Secretin inhibits cholangiocarcinoma growth via dysregulation of the cAMP‐dependent signaling mechanisms of secretin receptor

Abstract Secretin plays a key role in the regulation of normal cholangiocyte physiology via secretin receptor (SCTR). SCTR expression is upregulated during extrahepatic cholestasis induced by bile duct ligation and closely associated with cholangiocyte proliferative responses. Although well studied in normal cholangiocytes, the role of secretin and the expression of SCTR in the regulation of cholangiocarcinoma proliferation are unknown.
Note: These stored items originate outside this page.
(** * cadastro-backend: the person registry API (server.js)

    A shallow embedding of the three versions of [server.js] found in the
    repository (PostgreSQL with the minimal schema, SQLite with the minimal
    schema, PostgreSQL with the extended schema) and of the part of the
    relational store that the handlers rely on: one table [pessoas], a
    generated identifier, NOT NULL and UNIQUE constraints, single statements
    and BEGIN / COMMIT / ROLLBACK on one session.

    The store is a collaborator of the program.  Its model follows the
    documented behaviour of the two engines for the statements that the
    handlers send; every statement of the source is transcribed below as a
    constructor of [Stmt] with the column list of its SQL text. *)

From Stdlib Require Import List String Ascii Arith Bool Lia DecimalString.
From Stdlib Require Import Sorted Permutation.
Import ListNotations.
Local Open Scope string_scope.
Local Open Scope list_scope.

Set Implicit Arguments.

(* ================================================================== *)
(** * Values, objects and errors *)
(* ================================================================== *)

(** A column value or a property of a request object: text, or nothing
    (SQL NULL; JavaScript [null] or [undefined], which the drivers send as
    NULL). *)
Definition Value := option string.

(** A JavaScript object / a result row: named properties. *)
Definition Obj := list (string * Value).

Fixpoint assoc (A : Type) (k : string) (l : list (string * A)) : option A :=
  match l with
  | [] => None
  | (k', v) :: l' => if String.eqb k k' then Some v else assoc k l'
  end.

(** [o.k]: a missing property reads as [undefined]. *)
Definition get (o : Obj) (k : string) : Value :=
  match assoc k o with
  | Some v => v
  | None => None
  end.

Definition is_null (v : Value) : bool :=
  match v with
  | None => true
  | Some _ => false
  end.

(** What a [catch (error)] block can look at: [error.code] (absent on a
    plain JavaScript TypeError) and [error.message]. *)
Record JsError := mkError { err_code : option string; err_message : string }.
In vitro , secretin (10 −7 M) displayed differential effects on normal cholangiocyte [H‐69 and human intrahepatic biliary epithelial cell line (HIBEpiC)] and cholangiocarcinoma (Mz‐ChA‐1, HuH‐28, TFK‐1, SG231, CCLP1 and HuCC‐T1) cell lines as such secretin is mitogenic for normal cholangiocytes and antiproliferative for cholangiocarcinoma. As expected in normal cholangiocytes (HIBEpiC), secretin increased intracellular cyclic adenosine monophosphate (cAMP) levels. However, the effect of secretin on intracellular cAMP levels was suppressed in Mz‐ChA‐1 cells. Secretin‐stimulated intracellular cAMP levels in Mz‐ChA‐1 were restored by pretreatment with pertussis toxin, suggesting that the receptor coupled to Gα i rather than Gα s . SCTR expression was found to be downregulated in 4 of the 6 cholangiocarcinoma cell lines evaluated and in human cholangiocarcinoma biopsy samples. In vivo , secretin significantly inhibited the tumor size and more than doubled tumor latency, which was associated with a decrease in proliferating cell nuclear antigen and an increase in cleaved‐caspase 3 expression levels. Our results demonstrate that secretin and/or the modulation of SCTR expression might have potential as a therapeutic tool in the treatment of cholangiocarcinoma.